Of the entries below, return exactly those lines that fall between the one containing "SetAdditionalAttestationInfoRequest_cddl]." and the one containing "For each variant", the two end lines included.

Exercise inputs Block Start

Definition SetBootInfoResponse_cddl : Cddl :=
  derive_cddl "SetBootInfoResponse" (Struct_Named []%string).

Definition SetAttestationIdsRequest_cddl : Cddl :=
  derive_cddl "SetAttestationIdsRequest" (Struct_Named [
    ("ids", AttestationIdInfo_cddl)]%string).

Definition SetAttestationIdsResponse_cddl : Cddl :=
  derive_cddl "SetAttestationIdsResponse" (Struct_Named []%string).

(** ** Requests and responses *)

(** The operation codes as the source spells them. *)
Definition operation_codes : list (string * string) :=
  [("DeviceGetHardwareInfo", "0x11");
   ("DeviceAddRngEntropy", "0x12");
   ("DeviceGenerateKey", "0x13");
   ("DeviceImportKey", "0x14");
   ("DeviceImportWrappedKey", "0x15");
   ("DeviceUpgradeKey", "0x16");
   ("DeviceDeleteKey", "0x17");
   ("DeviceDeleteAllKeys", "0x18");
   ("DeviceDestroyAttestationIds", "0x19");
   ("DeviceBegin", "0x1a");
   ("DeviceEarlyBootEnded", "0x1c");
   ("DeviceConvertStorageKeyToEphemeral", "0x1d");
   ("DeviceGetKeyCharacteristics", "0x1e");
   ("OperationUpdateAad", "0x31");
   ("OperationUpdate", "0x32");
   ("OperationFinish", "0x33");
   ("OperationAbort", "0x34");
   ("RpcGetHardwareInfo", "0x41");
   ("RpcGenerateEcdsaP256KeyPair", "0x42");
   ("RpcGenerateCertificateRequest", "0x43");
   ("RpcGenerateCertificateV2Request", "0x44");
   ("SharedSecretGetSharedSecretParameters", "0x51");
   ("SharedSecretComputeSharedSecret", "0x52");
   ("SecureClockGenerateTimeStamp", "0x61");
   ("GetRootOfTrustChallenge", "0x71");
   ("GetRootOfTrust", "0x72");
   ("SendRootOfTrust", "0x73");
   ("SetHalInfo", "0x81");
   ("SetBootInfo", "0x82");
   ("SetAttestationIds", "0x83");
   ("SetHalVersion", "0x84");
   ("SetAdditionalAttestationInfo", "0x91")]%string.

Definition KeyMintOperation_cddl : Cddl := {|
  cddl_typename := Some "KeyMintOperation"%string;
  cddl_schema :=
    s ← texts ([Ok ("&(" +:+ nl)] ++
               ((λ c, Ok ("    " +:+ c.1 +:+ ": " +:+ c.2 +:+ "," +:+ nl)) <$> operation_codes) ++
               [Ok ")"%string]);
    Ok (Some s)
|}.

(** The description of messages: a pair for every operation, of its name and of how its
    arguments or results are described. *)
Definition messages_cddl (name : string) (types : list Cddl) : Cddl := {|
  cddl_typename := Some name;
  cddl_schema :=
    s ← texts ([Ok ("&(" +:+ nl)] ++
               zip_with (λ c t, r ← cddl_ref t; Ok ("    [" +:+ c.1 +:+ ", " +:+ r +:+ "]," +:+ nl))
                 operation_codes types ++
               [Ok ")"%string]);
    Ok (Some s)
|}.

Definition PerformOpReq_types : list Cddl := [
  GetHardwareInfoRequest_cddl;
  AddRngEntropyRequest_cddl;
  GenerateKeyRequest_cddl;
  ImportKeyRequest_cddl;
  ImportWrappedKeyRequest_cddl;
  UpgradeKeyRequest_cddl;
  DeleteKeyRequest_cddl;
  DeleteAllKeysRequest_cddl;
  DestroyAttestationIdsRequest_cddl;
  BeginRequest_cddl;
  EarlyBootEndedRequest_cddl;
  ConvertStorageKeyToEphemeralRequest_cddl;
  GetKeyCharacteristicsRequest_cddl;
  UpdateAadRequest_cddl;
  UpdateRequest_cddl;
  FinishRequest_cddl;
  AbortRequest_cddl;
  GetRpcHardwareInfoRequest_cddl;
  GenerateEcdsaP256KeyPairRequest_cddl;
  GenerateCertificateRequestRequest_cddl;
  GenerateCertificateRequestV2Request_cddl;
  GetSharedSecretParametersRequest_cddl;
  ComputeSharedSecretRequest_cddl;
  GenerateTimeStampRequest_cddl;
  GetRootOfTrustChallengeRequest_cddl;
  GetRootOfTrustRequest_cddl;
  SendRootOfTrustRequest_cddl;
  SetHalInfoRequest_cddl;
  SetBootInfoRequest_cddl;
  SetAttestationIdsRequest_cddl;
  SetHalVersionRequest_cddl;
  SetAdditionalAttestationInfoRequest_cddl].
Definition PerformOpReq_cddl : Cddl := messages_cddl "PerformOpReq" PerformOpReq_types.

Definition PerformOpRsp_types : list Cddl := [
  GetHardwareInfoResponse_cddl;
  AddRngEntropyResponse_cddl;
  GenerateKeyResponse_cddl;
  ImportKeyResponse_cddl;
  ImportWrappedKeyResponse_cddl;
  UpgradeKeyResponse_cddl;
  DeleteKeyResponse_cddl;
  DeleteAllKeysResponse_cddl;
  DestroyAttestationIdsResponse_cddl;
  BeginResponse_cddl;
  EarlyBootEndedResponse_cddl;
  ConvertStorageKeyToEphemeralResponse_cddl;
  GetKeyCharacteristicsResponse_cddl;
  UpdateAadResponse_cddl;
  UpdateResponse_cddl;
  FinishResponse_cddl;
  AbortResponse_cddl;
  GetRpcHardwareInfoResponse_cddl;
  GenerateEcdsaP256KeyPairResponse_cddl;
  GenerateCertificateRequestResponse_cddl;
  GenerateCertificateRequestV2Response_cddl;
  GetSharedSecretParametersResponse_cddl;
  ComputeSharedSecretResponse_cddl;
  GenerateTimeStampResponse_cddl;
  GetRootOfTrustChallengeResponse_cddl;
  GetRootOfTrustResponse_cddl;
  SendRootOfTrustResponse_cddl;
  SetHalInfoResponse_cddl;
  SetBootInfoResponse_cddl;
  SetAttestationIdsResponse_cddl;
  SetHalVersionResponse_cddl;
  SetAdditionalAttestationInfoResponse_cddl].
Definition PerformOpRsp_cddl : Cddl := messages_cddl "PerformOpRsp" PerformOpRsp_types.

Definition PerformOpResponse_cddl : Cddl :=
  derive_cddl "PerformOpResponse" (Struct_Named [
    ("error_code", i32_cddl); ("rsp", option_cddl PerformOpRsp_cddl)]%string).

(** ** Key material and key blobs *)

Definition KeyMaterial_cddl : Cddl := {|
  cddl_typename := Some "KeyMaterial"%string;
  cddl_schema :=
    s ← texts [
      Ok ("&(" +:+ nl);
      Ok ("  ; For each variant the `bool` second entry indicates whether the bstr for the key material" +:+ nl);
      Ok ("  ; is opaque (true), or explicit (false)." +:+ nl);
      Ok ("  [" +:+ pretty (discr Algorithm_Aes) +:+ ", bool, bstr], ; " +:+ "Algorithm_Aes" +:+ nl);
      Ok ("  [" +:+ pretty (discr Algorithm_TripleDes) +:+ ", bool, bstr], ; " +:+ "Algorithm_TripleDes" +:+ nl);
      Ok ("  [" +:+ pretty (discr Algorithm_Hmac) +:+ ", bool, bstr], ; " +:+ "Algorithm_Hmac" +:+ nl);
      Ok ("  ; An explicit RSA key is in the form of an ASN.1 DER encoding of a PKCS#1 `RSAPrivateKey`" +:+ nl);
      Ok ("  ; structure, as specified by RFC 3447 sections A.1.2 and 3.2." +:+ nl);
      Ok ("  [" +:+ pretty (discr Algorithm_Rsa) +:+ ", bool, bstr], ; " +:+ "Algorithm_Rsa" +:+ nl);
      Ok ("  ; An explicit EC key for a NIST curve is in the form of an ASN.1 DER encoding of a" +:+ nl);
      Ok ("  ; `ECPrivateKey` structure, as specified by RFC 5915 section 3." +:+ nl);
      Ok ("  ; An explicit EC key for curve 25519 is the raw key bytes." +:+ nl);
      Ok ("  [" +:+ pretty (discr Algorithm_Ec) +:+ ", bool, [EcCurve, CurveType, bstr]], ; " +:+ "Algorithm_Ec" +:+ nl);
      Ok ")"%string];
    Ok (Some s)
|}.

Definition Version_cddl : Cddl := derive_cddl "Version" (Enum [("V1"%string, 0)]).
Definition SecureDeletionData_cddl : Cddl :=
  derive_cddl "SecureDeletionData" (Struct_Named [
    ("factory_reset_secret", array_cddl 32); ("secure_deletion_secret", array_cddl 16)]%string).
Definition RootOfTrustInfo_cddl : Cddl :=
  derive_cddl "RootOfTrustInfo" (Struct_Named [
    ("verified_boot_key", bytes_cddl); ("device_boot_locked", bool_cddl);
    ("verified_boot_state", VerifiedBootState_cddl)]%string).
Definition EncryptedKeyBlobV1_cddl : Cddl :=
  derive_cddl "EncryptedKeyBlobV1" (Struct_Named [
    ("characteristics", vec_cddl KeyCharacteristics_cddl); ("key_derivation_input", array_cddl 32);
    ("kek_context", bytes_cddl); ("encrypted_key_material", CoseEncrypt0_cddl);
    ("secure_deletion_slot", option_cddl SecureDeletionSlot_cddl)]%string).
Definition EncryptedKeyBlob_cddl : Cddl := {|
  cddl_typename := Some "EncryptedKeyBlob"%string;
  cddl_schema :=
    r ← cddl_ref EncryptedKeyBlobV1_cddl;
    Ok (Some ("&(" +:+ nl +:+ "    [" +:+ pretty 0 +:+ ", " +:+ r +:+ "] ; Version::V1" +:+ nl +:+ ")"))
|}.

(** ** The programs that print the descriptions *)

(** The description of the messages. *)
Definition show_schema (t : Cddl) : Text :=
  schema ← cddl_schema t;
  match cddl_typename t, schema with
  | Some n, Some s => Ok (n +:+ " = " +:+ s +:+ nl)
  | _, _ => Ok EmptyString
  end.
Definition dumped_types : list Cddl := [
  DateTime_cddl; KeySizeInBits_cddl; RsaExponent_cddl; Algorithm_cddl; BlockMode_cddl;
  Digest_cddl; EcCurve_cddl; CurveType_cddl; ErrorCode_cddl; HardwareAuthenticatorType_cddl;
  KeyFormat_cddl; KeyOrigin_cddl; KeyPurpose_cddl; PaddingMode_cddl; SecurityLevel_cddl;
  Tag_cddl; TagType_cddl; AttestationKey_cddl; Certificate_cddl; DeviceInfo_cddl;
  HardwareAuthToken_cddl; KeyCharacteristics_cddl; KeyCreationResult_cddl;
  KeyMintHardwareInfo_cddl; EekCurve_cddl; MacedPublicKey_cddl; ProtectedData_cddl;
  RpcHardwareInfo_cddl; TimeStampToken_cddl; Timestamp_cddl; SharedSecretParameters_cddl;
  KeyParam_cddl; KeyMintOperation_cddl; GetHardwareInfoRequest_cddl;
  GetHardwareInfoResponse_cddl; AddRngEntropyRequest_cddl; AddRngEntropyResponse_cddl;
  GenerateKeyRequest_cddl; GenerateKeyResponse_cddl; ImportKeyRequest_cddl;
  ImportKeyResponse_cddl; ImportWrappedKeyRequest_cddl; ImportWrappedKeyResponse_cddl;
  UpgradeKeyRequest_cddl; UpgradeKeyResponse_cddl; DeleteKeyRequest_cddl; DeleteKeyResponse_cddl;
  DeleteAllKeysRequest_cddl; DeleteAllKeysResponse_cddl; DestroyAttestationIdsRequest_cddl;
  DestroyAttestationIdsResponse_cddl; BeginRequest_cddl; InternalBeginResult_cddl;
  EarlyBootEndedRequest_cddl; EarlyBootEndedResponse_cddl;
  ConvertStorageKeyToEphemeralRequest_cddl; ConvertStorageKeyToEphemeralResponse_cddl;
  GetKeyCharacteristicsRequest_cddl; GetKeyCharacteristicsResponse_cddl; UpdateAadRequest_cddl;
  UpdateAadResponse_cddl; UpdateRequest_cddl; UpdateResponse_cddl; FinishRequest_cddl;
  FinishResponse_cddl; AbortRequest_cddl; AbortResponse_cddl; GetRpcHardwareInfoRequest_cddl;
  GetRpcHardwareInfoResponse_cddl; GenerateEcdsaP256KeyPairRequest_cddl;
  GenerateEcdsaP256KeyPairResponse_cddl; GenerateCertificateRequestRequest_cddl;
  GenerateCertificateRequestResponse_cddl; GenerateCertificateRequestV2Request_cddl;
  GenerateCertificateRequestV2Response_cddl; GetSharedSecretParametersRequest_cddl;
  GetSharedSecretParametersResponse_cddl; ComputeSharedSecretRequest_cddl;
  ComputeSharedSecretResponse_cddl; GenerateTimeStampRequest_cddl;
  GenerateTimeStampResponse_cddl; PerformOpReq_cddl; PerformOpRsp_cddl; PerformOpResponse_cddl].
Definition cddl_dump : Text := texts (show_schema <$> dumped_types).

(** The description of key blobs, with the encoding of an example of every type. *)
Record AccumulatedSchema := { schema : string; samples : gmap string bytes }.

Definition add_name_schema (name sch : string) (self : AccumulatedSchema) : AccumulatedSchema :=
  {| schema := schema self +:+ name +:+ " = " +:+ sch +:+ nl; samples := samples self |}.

Exercise inputs Block End
Exercise inputs Block Start

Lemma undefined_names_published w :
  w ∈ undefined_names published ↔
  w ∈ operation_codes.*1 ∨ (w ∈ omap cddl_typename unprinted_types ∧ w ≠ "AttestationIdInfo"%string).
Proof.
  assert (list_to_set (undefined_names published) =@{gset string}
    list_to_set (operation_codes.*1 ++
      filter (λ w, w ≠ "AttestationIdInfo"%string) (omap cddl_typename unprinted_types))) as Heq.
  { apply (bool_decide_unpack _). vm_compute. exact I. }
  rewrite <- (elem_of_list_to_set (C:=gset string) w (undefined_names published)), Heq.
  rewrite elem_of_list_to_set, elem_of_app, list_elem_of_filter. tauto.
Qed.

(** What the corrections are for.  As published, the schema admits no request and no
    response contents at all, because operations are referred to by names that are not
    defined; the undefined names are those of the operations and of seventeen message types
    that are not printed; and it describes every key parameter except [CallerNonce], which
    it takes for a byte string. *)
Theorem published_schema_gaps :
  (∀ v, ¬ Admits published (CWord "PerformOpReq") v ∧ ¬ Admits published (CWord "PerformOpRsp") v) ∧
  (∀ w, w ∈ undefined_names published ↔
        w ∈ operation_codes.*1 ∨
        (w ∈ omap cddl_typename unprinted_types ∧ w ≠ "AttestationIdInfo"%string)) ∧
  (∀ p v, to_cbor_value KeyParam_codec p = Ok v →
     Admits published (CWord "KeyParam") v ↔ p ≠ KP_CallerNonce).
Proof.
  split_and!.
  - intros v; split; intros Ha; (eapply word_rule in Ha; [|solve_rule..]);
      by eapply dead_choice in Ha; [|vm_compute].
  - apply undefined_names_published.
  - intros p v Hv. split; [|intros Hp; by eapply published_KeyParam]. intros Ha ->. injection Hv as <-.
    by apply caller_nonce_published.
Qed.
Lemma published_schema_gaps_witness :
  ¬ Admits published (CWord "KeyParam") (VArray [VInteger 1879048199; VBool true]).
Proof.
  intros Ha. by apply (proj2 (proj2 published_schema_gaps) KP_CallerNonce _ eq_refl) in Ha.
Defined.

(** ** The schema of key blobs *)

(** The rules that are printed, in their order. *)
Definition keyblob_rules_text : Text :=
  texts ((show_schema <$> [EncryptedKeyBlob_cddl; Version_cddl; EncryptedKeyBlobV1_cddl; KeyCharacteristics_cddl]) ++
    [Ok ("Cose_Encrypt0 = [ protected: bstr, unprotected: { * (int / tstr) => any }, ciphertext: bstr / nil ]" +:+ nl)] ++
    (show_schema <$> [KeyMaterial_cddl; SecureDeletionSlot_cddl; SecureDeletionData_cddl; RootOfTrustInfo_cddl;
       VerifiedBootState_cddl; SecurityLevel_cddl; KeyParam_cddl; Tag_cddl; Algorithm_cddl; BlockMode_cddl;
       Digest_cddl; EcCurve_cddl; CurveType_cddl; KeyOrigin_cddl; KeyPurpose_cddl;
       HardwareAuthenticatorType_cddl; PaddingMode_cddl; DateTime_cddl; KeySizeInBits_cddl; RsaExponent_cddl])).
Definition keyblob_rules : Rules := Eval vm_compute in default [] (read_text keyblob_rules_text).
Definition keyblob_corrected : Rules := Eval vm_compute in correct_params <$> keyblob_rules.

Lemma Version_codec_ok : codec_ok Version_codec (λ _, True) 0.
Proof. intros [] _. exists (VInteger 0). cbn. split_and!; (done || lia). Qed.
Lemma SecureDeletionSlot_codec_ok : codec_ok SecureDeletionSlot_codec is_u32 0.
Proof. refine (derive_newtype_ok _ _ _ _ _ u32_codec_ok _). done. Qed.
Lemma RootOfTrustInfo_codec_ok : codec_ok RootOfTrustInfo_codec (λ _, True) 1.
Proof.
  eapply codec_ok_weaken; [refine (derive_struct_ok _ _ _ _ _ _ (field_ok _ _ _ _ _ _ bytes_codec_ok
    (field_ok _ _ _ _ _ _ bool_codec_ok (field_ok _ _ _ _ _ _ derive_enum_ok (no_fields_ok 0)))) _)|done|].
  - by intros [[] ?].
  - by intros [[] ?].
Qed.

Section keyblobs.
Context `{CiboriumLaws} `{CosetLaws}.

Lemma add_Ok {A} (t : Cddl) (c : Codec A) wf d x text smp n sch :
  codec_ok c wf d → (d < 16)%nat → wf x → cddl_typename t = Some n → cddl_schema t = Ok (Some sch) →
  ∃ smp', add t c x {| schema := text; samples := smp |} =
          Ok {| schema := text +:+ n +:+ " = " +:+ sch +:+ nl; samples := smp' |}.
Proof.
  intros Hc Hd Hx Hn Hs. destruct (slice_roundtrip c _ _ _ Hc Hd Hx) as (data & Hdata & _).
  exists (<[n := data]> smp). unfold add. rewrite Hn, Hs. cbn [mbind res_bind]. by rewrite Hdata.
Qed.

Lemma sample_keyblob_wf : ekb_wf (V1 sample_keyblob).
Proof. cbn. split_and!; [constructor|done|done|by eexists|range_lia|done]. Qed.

Exercise inputs Block End

**Reply to the task**
  SetAdditionalAttestationInfoRequest_cddl].
Definition PerformOpReq_cddl : Cddl := messages_cddl "PerformOpReq" PerformOpReq_types.

Definition PerformOpRsp_types : list Cddl := [
  GetHardwareInfoResponse_cddl;
  AddRngEntropyResponse_cddl;
  GenerateKeyResponse_cddl;
  ImportKeyResponse_cddl;
  ImportWrappedKeyResponse_cddl;
  UpgradeKeyResponse_cddl;
  DeleteKeyResponse_cddl;
  DeleteAllKeysResponse_cddl;
  DestroyAttestationIdsResponse_cddl;
  BeginResponse_cddl;
  EarlyBootEndedResponse_cddl;
  ConvertStorageKeyToEphemeralResponse_cddl;
  GetKeyCharacteristicsResponse_cddl;
  UpdateAadResponse_cddl;
  UpdateResponse_cddl;
  FinishResponse_cddl;
  AbortResponse_cddl;
  GetRpcHardwareInfoResponse_cddl;
  GenerateEcdsaP256KeyPairResponse_cddl;
  GenerateCertificateRequestResponse_cddl;
  GenerateCertificateRequestV2Response_cddl;
  GetSharedSecretParametersResponse_cddl;
  ComputeSharedSecretResponse_cddl;
  GenerateTimeStampResponse_cddl;
  GetRootOfTrustChallengeResponse_cddl;
  GetRootOfTrustResponse_cddl;
  SendRootOfTrustResponse_cddl;
  SetHalInfoResponse_cddl;
  SetBootInfoResponse_cddl;
  SetAttestationIdsResponse_cddl;
  SetHalVersionResponse_cddl;
  SetAdditionalAttestationInfoResponse_cddl].
Definition PerformOpRsp_cddl : Cddl := messages_cddl "PerformOpRsp" PerformOpRsp_types.

Definition PerformOpResponse_cddl : Cddl :=
  derive_cddl "PerformOpResponse" (Struct_Named [
    ("error_code", i32_cddl); ("rsp", option_cddl PerformOpRsp_cddl)]%string).

(** ** Key material and key blobs *)

Definition KeyMaterial_cddl : Cddl := {|
  cddl_typename := Some "KeyMaterial"%string;
  cddl_schema :=
    s ← texts [
      Ok ("&(" +:+ nl);
      Ok ("  ; For each variant the `bool` second entry indicates whether the bstr for the key material" +:+ nl);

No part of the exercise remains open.